On pourrait ainsi spécifiquement définir le leadership comme la capacité à diriger des hommes libres. Qu’est-ce qui fonde cette aura qui va permettre au leader d’être suivi par les autres ? Est-ce lié à son savoir, son charisme, sa capacité d’agir, son énergie ? Ou bien le leader est-il simplement celui qui sait jouer du besoin d’obéir qu’il y a en chacun de nous pour entrainer à sa suite celles et ceux dont il aura besoin ?
En fait, les réponses sont multiples et il suffit d’observer toute la diversité de leaders, hommes et femmes qu’a su faire émerger la fin du vingtième siècle et le vingt-et-unième pour s’en convaincre. De Steve Jobs à Sœur Emmanuelle, de Angela Merkel à Zinedine Zidane en passant par Barack Obama ou Bill Gates, on voit bien qu’il serait très difficile de donner une formule unique ou un modèle qui permettrait de le définir une bonne fois pour toute.
💡 Passez de manager à leader et fédérez vos équipes
Pourtant, on peut se référer à l’étude conduite par la Harvard Business Review en 2016 auprès de 200 dirigeants du monde entier pour voir qu’un certains nombres de caractéristiques ou de piliers du leadership émergent pour former un consensus.
Et à ces cinq piliers du leadership — confiance, autonomie, esprit d’équipe, pédagogie, intuition — le corpus philosophique, construit depuis l’antiquité, fournit un éclairage fertile afin de comprendre leur fonctionnement.
💡 Prenez conscience de vos forces pour capitaliser dessus et renforcer votre leadership.
Levinas, philosophe du XXe siècle, nous enseigne dans Éthique et Infini comment une relation de confiance peut se bâtir avec l’autre alors même que toute relation est par définition asymétrique, puisque je ne puis être certain que de mes propres bonnes intentions, jamais de celles d’autrui. Le leader est donc celui qui a suffisamment confiance en lui pour baisser sa garde le premier dans la grande partie de poker que sont les relations humaines. Ce n’est qu’à ce prix que la confiance peut se bâtir, c’est seulement en faisant confiance que l’on peut susciter la confiance à son tour.

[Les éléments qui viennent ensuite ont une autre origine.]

Lemma Core_launch (w w' : World) (o : StartOutcome) (t : Z) :
  Core w → process w' = Some (length (procs w)) →
  procs w' = procs w ++ [launched o t] → Core w'.
Proof.
  intros [H1 H2 H3] Hh Hl. split; rewrite ?Hh, ?Hl.
  - intros pid [= <-]. rewrite length_app. simpl. lia.
  - done.
  - intros i p [[Hi Hp]|[-> <-]]%lookup_snoc_Some; [eauto|done].
Qed.

Lemma Core_start (o : StartOutcome) (w : World) : Core w → Core (exec (start o) w).
Proof.
  intros HC. unfold exec. destruct (is_running w) eqn:Hr.
  - by rewrite start_running.
  - rewrite start_not_running by done. simpl.
    by eapply (Core_launch w _ o (_temperature w)).
Qed.

Lemma Core_stop (o : FinishOutcome) (w : World) : Core w → Core (exec (stop o) w).
Proof.
  intros HC. unfold exec. destruct (is_running w) eqn:Hr.
  - apply is_running_true in Hr as (pid & p & Hh & Hp & Hph).
    rewrite (stop_running o w pid p) by done. simpl.
    destruct o as [crashed|].
    + by eapply (Core_set_phase w _ pid p Gone).
    + by eapply (Core_same w).
  - by rewrite stop_not_running.
Qed.

Lemma Core_set_temperature (kelvin : Z) (o : FinishOutcome) (w : World) :
  Core w → Core (exec (set_temperature kelvin o) w).
Proof.
  intros HC. unfold exec. rewrite set_temperature_eq.
  assert (Core (stored kelvin w)) as HC1 by by eapply (Core_same w).
  destruct (is_running w); simpl; [|done].
  rewrite _restart_eq. simpl.
  eapply (Core_same (exec (stop o) (stored kelvin w))); [|done..].
  by apply Core_stop.
Qed.

Lemma Core_step (a : Action) (w w' : World) :
  Core w → step a w = Some w' → Core w'.
Proof.
  intros HC Hs. destruct a as [o|o|k o|o|pid crashed|pid|pid].
  - injection Hs as <-. by apply Core_start.
  - injection Hs as <-. by apply Core_stop.
  - injection Hs as <-. by apply Core_set_temperature.
  - simpl in Hs. destruct (timers w) as [|d rest] eqn:Ht; [done|].
    injection Hs as <-.
    change (exec (set_timers rest;; start o) w)
      with (exec (start o) (exec (set_timers rest) w)).
    apply Core_start. by eapply (Core_same w).
  - simpl in Hs. destruct (procs w !! pid) as [p|] eqn:Hp; [|done].
    simpl in Hs. destruct (phase p) eqn:Hph; try done.
    injection Hs as <-. unfold exec.
    rewrite (child_exited_eq pid crashed w p) by done. simpl.
    by eapply (Core_set_phase w _ pid p Gone).
  - apply step_Launch_confirmed in Hs as (p & Hp & _ & ->).
    by eapply (Core_set_phase w _ pid p Alive).
  - apply step_Launch_refused in Hs as (p & Hp & _ & ->).
    by eapply (Core_set_phase w _ pid p Failed).
Qed.
(** One pass of the loop of [startJobsOnWaitList], seen with the list
    written back at once: the head of the wait list is taken off and
    started. *)
Lemma runInvariant_popStart r pipeline job rest :
  runInvariant r →
  waitListOf r pipeline = job :: rest →
  resolveScheduleAction r pipeline = scheduleActionStart →
  runInvariant (requestPersist (launchJob w job (setWaitList pipeline rest r))).
Proof.
  intros [Hbd Hwait Hnd Hid Hsp Hrep Hfifo] Hwl Hact.
  pose proof (proj1 Hbd) as Hbk.
  assert (pipelineAt (heap r) job = Some pipeline) as Hjob.
  { apply (bk_wait_pipeline r Hbk). rewrite Hwl. by left. }
  pose proof (Hnd pipeline) as Hnd_p. rewrite Hwl in Hnd_p.
  apply NoDup_cons in Hnd_p as [Hnotin Hnd_rest].
  assert (∀ q job', job' ∈ waitListOf (setWaitList pipeline rest r) q →
                    job' ≠ job ∧ job' ∈ waitListOf r q) as Hother.
  { intros q job'. rewrite waitListOf_setWaitList. case_decide as Hq.
    - subst q. intros Hin. split; [by intros ->|]. rewrite Hwl. by right.
    - intros Hin. split; [|done]. intros ->.
      apply (bk_wait_pipeline r Hbk) in Hin. congruence. }
  split.
  - apply boundedRunner_requestPersist.
    apply (boundedRunner_launchJob w _ job pipeline); [|done|].
    + apply boundedRunner_setWaitList; [done|].
      intros job' Hin. apply (bk_wait_pipeline r Hbk). rewrite Hwl.
      by right.
    + by apply resolveScheduleAction_start in Hact.
  - intros q job' Hin. apply Hother in Hin as [Hne Hin].
    destruct (Hwait q job' Hin) as (j & Hj & Hs & Hc & Hx & Hnsp & Hjobs).
    exists j. split_and!; try done.
    + simpl. by rewrite list_lookup_alter_ne.
    + simpl. intros [?|?%list_elem_of_singleton]%elem_of_app; done.
  - intros q.
    change (NoDup (waitListOf (setWaitList pipeline rest r) q)).
    rewrite waitListOf_setWaitList. case_decide; [done|apply Hnd].
  - simpl. by apply byid_alter.
  - intros job'. simpl.
    intros [Hin|Hin%list_elem_of_singleton]%elem_of_app;
      apply is_Some_alter.
    + by apply Hsp.
    + subst. by eapply pipelineAt_is_Some.
  - intros q Hstrategy.
    change (length (waitListOf (setWaitList pipeline rest r) q) ≤ 1)%nat.
    rewrite waitListOf_setWaitList. specialize (Hrep q Hstrategy).
    case_decide; [|done]. subst q. rewrite Hwl in Hrep. simpl in Hrep. lia.
  - intros q Hstrategy. rewrite startedOf_launchJob.
    change (jobsOf r q =
            (startedOf r q ++
             filter (λ job', pipelineAt (heap r) job' = Some q) [job]) ++
            waitListOf (setWaitList pipeline rest r) q).
    rewrite waitListOf_setWaitList, (Hfifo q Hstrategy).
    case_decide as Hq.
    + subst q. rewrite filter_cons_True, filter_nil, Hwl by done.
      by rewrite <-app_assoc.
    + rewrite filter_cons_False, filter_nil, app_nil_r; [done|].
      congruence.
Qed.
(** * Voice Task Manager: the live session hook and the task list

    A shallow embedding of [hooks/useLiveManager.ts] (the session manager:
    [connect], [disconnect], the session callbacks [onopen], [onmessage],
    [onclose], [onerror], the ['ended'] listener of a scheduled buffer) and
    of [App.tsx]'s [handleCreateTask], with the properties of the
    specification that concern them.

    Conventions of the embedding.
    - A React [useRef] cell is a field of [State]; a [useState] value is a
      field too, and a setter writes it at once.
    - Browser and SDK objects (audio contexts, the microphone stream, the
      script processor, buffer source nodes, the live session) are opaque
      handles; what the code asks of them is recorded, in program order,
      in a list of [Effect]s.
    - JavaScript numbers holding times are an abstract ordered type with
      addition (class [JsNumber]); the laws assumed are order laws that
      hold of IEEE doubles as long as no NaN arises, and of the integers.
    - A JavaScript exception is the [Thrown] completion of the [Js] monad.
    - [connect] is two steps, split at its [await getUserMedia]; every
      other callback is one step. The capture side ([onaudioprocess]) only
      sends frames and touches no state; it is left out. *)

From stdpp Require Import base gmap strings list.
From Stdlib Require Import ZArith Lia.

Local Open Scope string_scope.
Local Open Scope list_scope.

(** ** Numbers *)

Module Num.

(** The operations the hook applies to times ([Math.max], [+=], the
    literal [0]) and the order facts about them that the proofs use. *)
Class JsNumber (T : Type) := {
  zero : T;
  add : T -> T -> T;
  leb : T -> T -> bool;
  leb_refl : forall a, leb a a = true;
  leb_trans : forall a b c, leb a b = true -> leb b c = true -> leb a c = true;
  leb_total : forall a b, leb a b = true \/ leb b a = true;
  add_nonneg : forall a d, leb zero d = true -> leb a (add a d) = true
}.

(** [Math.max(a, b)] on numbers that are not NaN. *)
Definition max {T} `{JsNumber T} (a b : T) : T :=
  if leb a b then b else a.

(** Integers (a time counted in ticks) are such numbers. *)
#[export] Program Instance Z_JsNumber : JsNumber Z := {|
  zero := 0%Z;
  add := Z.add;
  leb := Z.leb
|}.
Next Obligation. intros a. apply Z.leb_refl. Qed.
Next Obligation. intros a b c H1 H2. apply Z.leb_le in H1, H2. apply Z.leb_le. lia. Qed.
Next Obligation. intros a b. rewrite !Z.leb_le. lia. Qed.
Next Obligation. intros a d H. apply Z.leb_le in H. apply Z.leb_le. lia. Qed.

End Num.

(** ** types.ts *)

Module Types.

(** [interface TaskToolArgs]: an optional field is an [option]. *)
Record TaskToolArgs := {
  args_title : string;
  args_date : option string;
  args_time : option string;
  args_priority : option string
}.

(** [interface Task]. The union types of [priority] and [status] are
    erased at run time, where both are strings; [createdAt] is a
    millisecond count. *)
Record Task := {
  id : string;
  title : string;
  date : option string;
  time : option string;
  priority : string;
  status : string;
  createdAt : Z
}.

End Types.

(** ** App.tsx *)

Module App.
Import Types.

(** [x || 'Medium'] on an optional string: [undefined] and the empty
    string are the falsy values. *)
Definition or_Medium (p : option string) : string :=
  match p with
  | Some s => if String.eqb s "" then "Medium" else s
  | None => "Medium"
  end.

Pour la capacité du leader à favoriser l’autonomie, on peut revenir aux pères de la philosophie occidentale, Socrate et Platon, et à leur conception déroutante de la pédagogie. Pour eux, le leader, ou en tout cas celui qui est en position d’enseigner, c’est celui qui a conquis sa propre ignorance. Non pas celui qui sait, mais celui qui sait qu’il ne sait rien avec certitude et qui se sert de cette ouverture d’esprit pour faire jaillir la connaissance directement des autres. C’est ce mécanisme qu’on appelle la maïeutique, l’art d’accoucher les âmes et qui consiste à faire advenir un savoir d’un dialogue conduit avec respect et sans certitudes préconçues.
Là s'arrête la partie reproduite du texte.